Three centuries later, Karl Marx would blend these ideas together in a noxious stew.
II
The idea at the center of virtually all of Marx’s economic writing is the labor theory of value. It holds that all of the value of any product can be determined by the number of hours it took for a laborer or laborers to produce it. From the viewpoint of conventional economics—and elementary logic—this is ludicrous. For example, ingenuity, which may not be time-consuming, is nonetheless a major source of value. Surely it cannot be true that someone who works intelligently, and therefore efficiently, provides less value than someone who works stupidly and slowly. (Marx anticipates some of these kinds of critiques with a lot of verbiage about the costs of training and skills.) But the more relevant point is simply this: The determinant of value in an economic sense is not the labor that went into a product but the price the consumer is willing to pay for it. Whether it took an hour or a week to build a mousetrap, the value of the two products is the same to the consumer if the quality is the same.

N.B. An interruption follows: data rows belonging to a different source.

(* ===== verification/Token.v ===== *)
(** * Package [token] (token/token.go)

    Opaque bearer credentials: 32 random bytes shown to the client in URL-safe
    base64, kept on the server as their SHA-256 hash. *)
From S2P Require Import Prelude GoText Base64 Sha256.

Definition entropyBytes : nat := 32.

Definition ErrInvalidToken : error := New "token.ErrInvalidToken".

(** [type Hash [sha256.Size]byte], a string of 32 bytes. *)
Abbreviation Hash := string (only parsing).
Definition zeroHash : Hash := string_of_list (repeat "000"%char 32).

Definition Generate {S} `{Env} : M S (result (string * Hash)) :=
  random <-? rand_Read entropyBytes ;;
  ret (Ok (EncodeToString URLAlphabet random, Sum256 random)).

Definition HashToken (rawToken : string) : result Hash :=
  match DecodeString URLAlphabet rawToken with
  | None => Err ErrInvalidToken
  | Some decoded =>
      if negb (String.length decoded =? entropyBytes)%nat ||
         negb (String.eqb (EncodeToString URLAlphabet decoded) rawToken)
      then Err ErrInvalidToken
      else Ok (Sum256 decoded)
  end.

(** ** Facts *)
Lemma HashToken_Encode random :
  String.length random = entropyBytes ->
  HashToken (EncodeToString URLAlphabet random) = Ok (Sum256 random).
Proof.
  intros Hlen. unfold HashToken. rewrite DecodeString_EncodeToString, Hlen.
  by rewrite Nat.eqb_refl, String.eqb_refl.
Qed.

Lemma HashToken_Ok raw h :
  HashToken raw = Ok h ->
  exists random, String.length random = entropyBytes /\
    raw = EncodeToString URLAlphabet random /\ h = Sum256 random.
Proof.
  unfold HashToken. destruct (DecodeString URLAlphabet raw) as [decoded|]; [|done].
  destruct (_ || _) eqn:E; [done|]. intros [= <-]. go_bool.
  exists decoded. apply Nat.eqb_eq in H. auto.
Qed.

Lemma HashToken_Err raw e : HashToken raw = Err e -> e = ErrInvalidToken.
Proof.
  unfold HashToken. destruct (DecodeString _ _); [destruct (_ || _)|]; congruence.
Qed.

(** Tokens are text without blanks. *)
Lemma HashToken_text raw h : HashToken raw = Ok h -> TrimSpace raw = raw /\ raw <> "".
Proof.
  intros Hh. split; [|by intros ->].
  apply HashToken_Ok in Hh as (random & _ & -> & _). apply TrimSpace_printable, EncodeToString_printable.
Qed.

(** A raw token that [Generate] returned is hashed to the hash it returned. *)
Lemma wp_Generate {S} `{Env} (Q : result (string * Hash) -> World S -> Prop) w :
  (forall raw h, HashToken raw = Ok h -> Q (Ok (raw, h)) (draw w)) ->
  Q (Err ErrRand) (draw w) ->
  wp Generate Q w.
Proof.
  intros Hok Herr. unfold Generate. wp_go; [|done].
  apply Hok, HashToken_Encode.
  by rewrite length_string_of_list, length_fmap, length_seq.
Qed.

(** [HashToken] accepts exactly the canonical unpadded base64url encodings
    of 32-byte strings, and returns the SHA-256 hash of the bytes encoded: no
    second spelling of a credential is accepted. *)
Theorem HashToken_canonical raw h :
  HashToken raw = Ok h <->
  exists random, String.length random = 32 /\
    raw = EncodeToString URLAlphabet random /\ h = Sum256 random.
Proof.
  split.
  - apply HashToken_Ok.
  - intros (random & Hlen & -> & ->). by apply HashToken_Encode.
Qed.

(** When the random source answers, [Generate] returns a token of 43
    characters together with the hash [HashToken] computes for it; when it
    fails, the failure is returned. *)
Theorem Generate_HashToken {S} `{Env} (w : World S) :
  match rand_source (draws w) with
  | Some _ => exists raw h, fst (Generate w) = Ok (raw, h) /\
                String.length raw = 43 /\ HashToken raw = Ok h
  | None => fst (Generate w) = Err ErrRand
  end.
Proof.
  unfold Generate, bind_ok, bind, rand_Read. destruct (rand_source (draws w)) as [f|]; [|done].
  eexists _, _; split; [done|].
  assert (Hlen : String.length (string_of_list (f <$> seq 0 entropyBytes)) = entropyBytes)
    by by rewrite length_string_of_list, length_fmap, length_seq.
  split; [by rewrite length_EncodeToString, Hlen | by apply HashToken_Encode].
Qed.
Class KeptRefreshContract (keep_token : RefreshRecord -> RefreshRecord) (kept : time -> time)
    (st : RefreshToken.Store S) (wf : S -> Prop) (view : S -> bearer_state) : Prop := {
  refresh_Find_ok h w : wf (ext w) ->
    wp (store_FindByTokenHash st h) (fun res w' => wf (ext w') /\ view (ext w') = view (ext w) /\
      forall r, res = Ok r -> tokens (view (ext w)) !! h = Some r) w;
  refresh_Rotate_ok h replacement at_ w : wf (ext w) ->
    wp (store_Rotate st h replacement at_) (fun res w' => wf (ext w') /\
      match res with
      | Ok _ => exists r, tokens (view (ext w)) !! h = Some r /\ ActiveAt r at_ = true /\
                  tokens (view (ext w)) !! TokenHash replacement = None /\
                  view (ext w') = rotate_tokens h r (keep_token replacement) (kept at_) (view (ext w))
      | Err e => if errors_Is e ErrReuseDetected
                 then errors_Is e ErrConflict = false /\
                      exists r, tokens (view (ext w)) !! h = Some r /\ ActiveAt r at_ = false /\
                        view (ext w') = revoke_session (SessionID r) (kept at_) (view (ext w))
                 else view (ext w') = view (ext w)
      end) w;
  refresh_RevokeSession_ok id at_ w : wf (ext w) ->
    wp (store_RevokeSession st id at_) (fun res w' => wf (ext w') /\
      match res with
      | Ok _ => view (ext w') = revoke_session id (kept at_) (view (ext w))
      | Err _ => view (ext w') = view (ext w)
      end) w;
}.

Marx had philosophical, metaphysical, and tactical reasons for holding fast to the labor theory of value. It was essential to his argument that capitalism—or what we would now call “commerce” plain and simple—was exploitative by its very nature. In Marx, the term “exploitation” takes a number of forms. It is not merely evocative of child laborers working in horrid conditions; it covers virtually all profits. If all value is captured by labor, any “surplus value” collected by the owners of capital is by definition exploitative. The businessman who risks his own money to build and staff an innovative factory is not adding value; rather, he is subtracting value from the workers. Indeed, the money he used to buy the land and the materials is really just “dead labor.” For Marx, there was an essentially fixed amount of “labor-power” in society, and extracting profit from it was akin to strip-mining a natural resource. Slavery and wage-labor were different forms of the same exploitation because both involved extracting the common resource. In fact, while Marx despised slavery, he thought wage-labor was only a tiny improvement because wage-labor reduced costs for capitalists in that they were not required to feed or clothe wage laborers.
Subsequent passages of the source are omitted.